While the Iraq war’s role in wrecking the GOP’s reputation on foreign policy is being ignored in this report, it is no different from the way party leaders cope with the radioactive legacy of an unnecessary war. Much as they have done with George W. Bush, they usually avoid talking about it, and hope that no one will notice. Unfortunately for the Republican ticket, the public’s memories are not quite so short. According to the 2012 survey, public opposition to the Iraq war is as high as it has ever been with 67% saying the war was not worth fighting. Considering how unpopular the war has become, it is surprising that there is as much confidence in Republican leadership on foreign policy as there is.
The article also overstates Republican enthusiasm for the “freedom agenda.” In fact, support for the “freedom agenda” within the Republican Party was almost entirely accidental. Most Republicans supported the “freedom agenda” because they supported Bush, and they supported Bush because they had rallied behind him after the attacks and never stopped. There is almost no popular constituency for what the “freedom agenda” represents or the ideological assumptions behind it, and there never has been. As the Chicago Council’s 2012 survey found, democracy promotion is a priority for just 11% of Republicans, and there isn’t much more support for it outside the party. In 2005, there was more overall support for democracy promotion as a top foreign policy priority, but even then it was never very great.

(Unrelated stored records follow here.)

(** A registered async job that is being processed. *)
Definition processing_job : Async.task_info :=
  {| Async.task_id := "t1"; Async.request_id := "r1";
     Async.file_path := "/tmp/music_analysis/u1/song_u1.wav";
     Async.file_id := Some "u1";
     Async.status := "processing"; Async.progress := 5;
     Async.current_step := "initializing";
     Async.message := Lit "开始分析处理";
     Async.result := None; Async.error := None |}.

Definition async_world (ti : Async.task_info) : Async.world :=
  {| Async.async_tasks := {[ "t1" := ti ]};
     Async.handler := {| temp_files := ∅ |};
     Async.cleanups := [] |}.

(** A batch world holding one record, whose three files are in the
    store. *)
Definition batch_store : MemoryFileHandler :=
  {| temp_files :=
       list_to_map
         (map (fun n => ("id-" ++ n,
                         {| path := "/tmp/music_analysis/" ++ n;
                            dir := "/tmp/music_analysis";
                            created_at := 0 |}))
              ["A"; "B"; "C"]) |}.

Definition batch_world (t : Batch.batch_task) : Batch.world :=
  {| Batch.batch_tasks := {[ "batch_1" := t ]};
     Batch.handler := batch_store;
     Batch.cleanups := []; Batch.started_log := [] |}.

(** A batch of the analysis service with two files. *)
Definition service_task : ServiceBatch.task :=
  {| ServiceBatch.status := "pending"; ServiceBatch.progress := 0;
     ServiceBatch.current_file := None;
     ServiceBatch.completed_files := []; ServiceBatch.failed_files := [];
     ServiceBatch.total_files := 2;
     ServiceBatch.file_paths :=
       [{| ServiceBatch.full_path := "api/static/uploads/a_1.wav";
           ServiceBatch.name := "a_1.wav" |};
        {| ServiceBatch.full_path := "api/static/uploads/b_2.wav";
           ServiceBatch.name := "b_2.wav" |}];
     ServiceBatch.results := ∅ |}.

End MoreSamples.

(* ===================================================================== *)
(** ** Sample inputs *)
(* ===================================================================== *)

Module Samples.
Import Py TempFiles Service Batch.

(** The sample handle and engine runs used for the concrete instances. *)
Definition sample_info : file_info :=
  {| path := "/tmp/music_analysis/u1/song_u1.wav";
     dir := "/tmp/music_analysis/u1"; created_at := 0 |}.
Definition empty_handler : MemoryFileHandler := {| temp_files := ∅ |}.
Definition returns_in_time : engine_run :=
  {| duration := 30; outcome := Ok "raw" |}.
Definition returns_late : engine_run :=
  {| duration := 601; outcome := Ok "raw" |}.
Definition removal_ok (_ : string) : bool := true.

Definition no_cancel (_ : nat) : bool := false.

Definition entry (name : string) : file_entry :=
  {| filename := name; original_index := 0;
     temp_path := "/tmp/music_analysis/" ++ name;
     entry_file_id := "id-" ++ name |}.

(** The engine returns on every file except [B]. *)
Definition engine_fails_on_B (p : string) : engine_run :=
  if String.eqb p "/tmp/music_analysis/B"
  then {| duration := 1; outcome := Raise (EngineError "engine failure") |}
  else {| duration := 1; outcome := Ok "raw" |}.

Definition abc_task (coe : bool) : batch_task :=
  new_task 2 coe [entry "A"; entry "B"; entry "C"] []
    ["id-A"; "id-B"; "id-C"].

Definition empty_world : world :=
  {| batch_tasks := ∅; handler := {| temp_files := ∅ |};
     cleanups := []; started_log := [] |}.

Definition rejected_upload (name : string) : upload :=
  {| up_filename := name;
     up_validation := (false, "不支持的文件格式: text/plain");
     up_read := Ok 10%nat;
     up_save := SaveFailed (EngineError "unused") |}.

End Samples.

(* ===================================================================== *)
(** ** Progress tracker: overall progress and remaining time *)
(* ===================================================================== *)

Module TrackerFacts.
Import Py Tracker Spec.

Local Open Scope Q_scope.

(** Rounding does not see the representation of a rational. *)
Lemma round_half_even_proper (x y : Q) :
  x == y -> round_half_even x = round_half_even y.
Proof.
  intros E. unfold round_half_even.
  rewrite (Qfloor_comp _ _ E).
  assert (E' : x - inject_Z (Qfloor y) == y - inject_Z (Qfloor y))
    by (rewrite E; reflexivity).
  rewrite (Qcompare_comp _ _ E' _ _ (Qeq_refl (1 # 2))).
  reflexivity.
Qed.

Lemma round1_proper (x y : Q) : x == y -> round1 x = round1 y.
Proof.
  intros E. unfold round1.
  rewrite (round_half_even_proper (x * 10) (y * 10)); [reflexivity|].
  rewrite E. reflexivity.
Qed.

Lemma clamp_0_100_bounds (x : Q) : 0 <= clamp_0_100 x /\ clamp_0_100 x <= 100.
Proof.
  unfold clamp_0_100, pymax, pymin.
  destruct (Qlt_le_dec x 100) as [H1|H1];
    destruct (Qlt_le_dec 0 _) as [H2|H2]; split;
    try apply Qle_refl; try (apply Qlt_le_weak; assumption);
    try discriminate.
Qed.

(** Every reachable tracker carries the progress computed from its phase
    and phase-local progress, and the latter lies in [0, 100]. *)
Lemma reachable_inv (t : ProgressTracker) :
  reachable t ->
  overall_progress t == calculate (current_step t) (step_progress t) /\
  0 <= step_progress t /\ step_progress t <= 100.
Proof.
  induction 1 as [rid now | t s sp now _ _ | t p _ _ | t now _ _]; cbn.
  - repeat split; try discriminate.
  - split; [reflexivity | apply clamp_0_100_bounds].
  - split; [reflexivity | apply clamp_0_100_bounds].
  - split; [reflexivity | apply clamp_0_100_bounds].
Qed.

(** The three-phase instance used below is a real run of the tracker. *)
Lemma reachable_after_update (rid : string) (s : AnalysisStep) (sp : Q) :
  reachable (update_step (init rid 0) s sp 0).
Proof. apply reach_update_step, reach_init. Qed.

(** The invariant of the job data model does not hold of the tracker. *)
Lemma progress_invariant_fails : ~ progress_invariant.
Proof.
  intros H.
  destruct (H "job" 0 [(LOADING_MODEL, 100); (AUDIO_SEPARATION, 0)])
    as [Hmono _].
  - repeat split; try (cbn; lia); discriminate.
  - destruct Hmono as [_ [Hle _]]. apply Hle. reflexivity.
Qed.

(** C1 (fails on the code).  A run that only moves forward in the declared
    order, with phase-local progress in [0, 100]: LoadingModel at 100, then
    AudioSeparation at 0, then completion.  The overall progress goes from
    17 down to 0 while the job is running, and completion leaves it at
    140, not 100.  Hence the invariant fails. *)
Theorem C1_overall_progress_regresses :
  let t0 := init "job" 0 in
  let t1 := update_step t0 LOADING_MODEL 100 0 in
  let t2 := update_step t1 AUDIO_SEPARATION 0 0 in
  let t3 := complete t2 0 in
  follows_declared_order INITIALIZING
    [(LOADING_MODEL, 100); (AUDIO_SEPARATION, 0); (COMPLETED, 100)] /\
  overall_progress t1 == 17 /\
  overall_progress t2 == 0 /\
  overall_progress t2 < overall_progress t1 /\
  current_step t3 = COMPLETED /\
  overall_progress t3 == 140 /\
  ~ progress_invariant.
Proof.
  cbn zeta.
  repeat split; try (cbn; lia); try discriminate.
  exact progress_invariant_fails.
Qed.

(** The calls the analysis service itself makes on its tracker show both
    defects: after model loading the progress falls from 17 to 0, and the
    last call leaves 140. *)
Lemma service_calls_regress :
  let ts := Service.run_calls (init "job" 0) (Service.successful_calls []) in
  option_map (fun t => (current_step t, Qred (overall_progress t)))
    (nth_error ts 15) = Some (LOADING_MODEL, 17) /\
  option_map (fun t => (current_step t, Qred (overall_progress t)))
    (nth_error ts 16) = Some (AUDIO_SEPARATION, 0) /\
  option_map (fun t => (current_step t, Qred (overall_progress t)))
    (nth_error ts 24) = Some (COMPLETED, 140) /\
  length ts = 25%nat.
Proof. vm_compute. repeat split. Qed.

(** *** The formula of the overall progress, in binary floating point *)

Lemma float_eqb_eq (x y : Binary64.float) :
  Binary64.float_eqb x y = true -> x = y.
Proof.
  destruct x as [a|a| |a m e], y as [b|b| |b m' e']; cbn; try discriminate.
  - intros H. apply Bool.eqb_prop in H. congruence.
  - intros H. apply Bool.eqb_prop in H. congruence.
  - reflexivity.
  - intros H. apply andb_true_iff in H. destruct H as [H He].
    apply andb_true_iff in H. destruct H as [Hs Hm].
    apply Bool.eqb_prop in Hs. apply Pos.eqb_eq in Hm. apply Z.eqb_eq in He.
    congruence.
Qed.

Lemma rounds_to_tenthb_sound (p : Q) (r : Binary64.float) :
  rounds_to_tenthb p r = true -> rounds_to_tenth p r.
Proof.
  unfold rounds_to_tenthb. intros H.
  apply andb_true_iff in H. destruct H as [H Hhi].
  apply andb_true_iff in H. destruct H as [Heq Hlo].
  exists (round_half_even (Binary64.to_Q r * 10)).
  split; [apply float_eqb_eq; exact Heq|].
  split; apply Qle_bool_iff; assumption.
Qed.

Lemma whole_in (k : Z) :
  (0 <= k <= 100)%Z -> In (Binary64.PyInt k) whole_values.
Proof.
  intros Hk. right.
  replace k with (Z.of_nat (Z.to_nat k)) by lia.
  apply (in_map (fun n => Binary64.PyInt (Z.of_nat n))).
  apply in_seq. lia.
Qed.

(** Clamping a whole number gives a whole number from 0 to 100. *)
Lemma clamp_whole (p : Z) :
  In (Binary64.clamp_0_100 (Binary64.PyInt p)) whole_values.
Proof.
  unfold Binary64.clamp_0_100, Binary64.pymin, Binary64.pymax.
  cbn [Binary64.num_ltb].
  destruct (Z.ltb_spec p 100); cbn [Binary64.num_ltb].
  - destruct (Z.ltb_spec 0 p); apply whole_in; lia.
  - apply whole_in; lia.
Qed.

Lemma reachable_whole_inv (t : FloatTracker.ProgressTracker) :
  reachable_whole t ->
  FloatTracker.overall_progress t
  = FloatTracker.calculate (FloatTracker.current_step t)
      (FloatTracker.step_progress t) /\
  (In (FloatTracker.step_progress t) whole_values).
Proof.
  induction 1 as [rid now | t s p now _ _ | t p _ _ | t now _ _].
  - split; [reflexivity | left; reflexivity].
  - split; [reflexivity | apply clamp_whole].
  - split; [reflexivity | apply clamp_whole].
  - split; [reflexivity | apply (whole_in 100); lia].
Qed.

Lemma formula_checked :
  forallb formula_holds_on
    [INITIALIZING; LOADING_MODEL; SPECTROGRAM_EXTRACTION] = true.
Proof. vm_compute. reflexivity. Qed.

(** On whole phase-local progress the embedding in exact arithmetic and
    the one in binary64 give the same tenth in every phase, except where
    the exact percentage is halfway between two tenths. *)
Lemma embeddings_agree_off_ties (s : AnalysisStep) (k : Z) :
  (0 <= k <= 100)%Z ->
  FloatTracker.calculate s (Binary64.PyInt k)
  = Binary64.tenth (round_half_even (calculate s (inject_Z k) * 10))
  \/ is_tie (weight_loop step_weights s (inject_Z k) 0 * 100) = true.
Proof.
  intros Hk.
  assert (Hall : forallb agree_or_tie members = true)
    by (vm_compute; reflexivity).
  assert (Hs : In s members) by (destruct s; cbn; tauto).
  pose proof (proj1 (forallb_forall _ _) Hall s Hs) as H.
  unfold agree_or_tie in H.
  assert (Hin : In (Z.to_nat k) (seq 0 101)) by (apply in_seq; lia).
  pose proof (proj1 (forallb_forall _ _) H _ Hin) as Hk'.
  cbn beta zeta in Hk'. rewrite Z2Nat.id in Hk' by lia.
  apply orb_true_iff in Hk'. destruct Hk' as [He | Ht]; [left | right].
  - apply float_eqb_eq. exact He.
  - exact Ht.
Qed.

The 2005 survey confirms that Republicans were not united behind the content of this agenda. The survey found that a majority of Americans rejected using military force for promoting democracy, didn’t think democracy promotion justified the war in Iraq, and didn’t accept the assumptions of “democracy peace” theory. Even among Republicans, only 52% supported using military force to overthrow a dictator for the purposes of democracy promotion. Just 35% of Republicans believed democracy promotion was sufficient justification for the war, and only 55% of them agreed that democracies are less likely to go to war with other democracies. All of this was before the Iraq war had reached its nadir and before the public had turned decisively against it. So there was never unity among Republicans on any of this. What you did see was the deference of most Republicans to their party leadership and especially to the executive. The Republican view in 2005 was much more favorably disposed towards democracy promotion than the national average, and since then Republicans have become much more skeptical about it.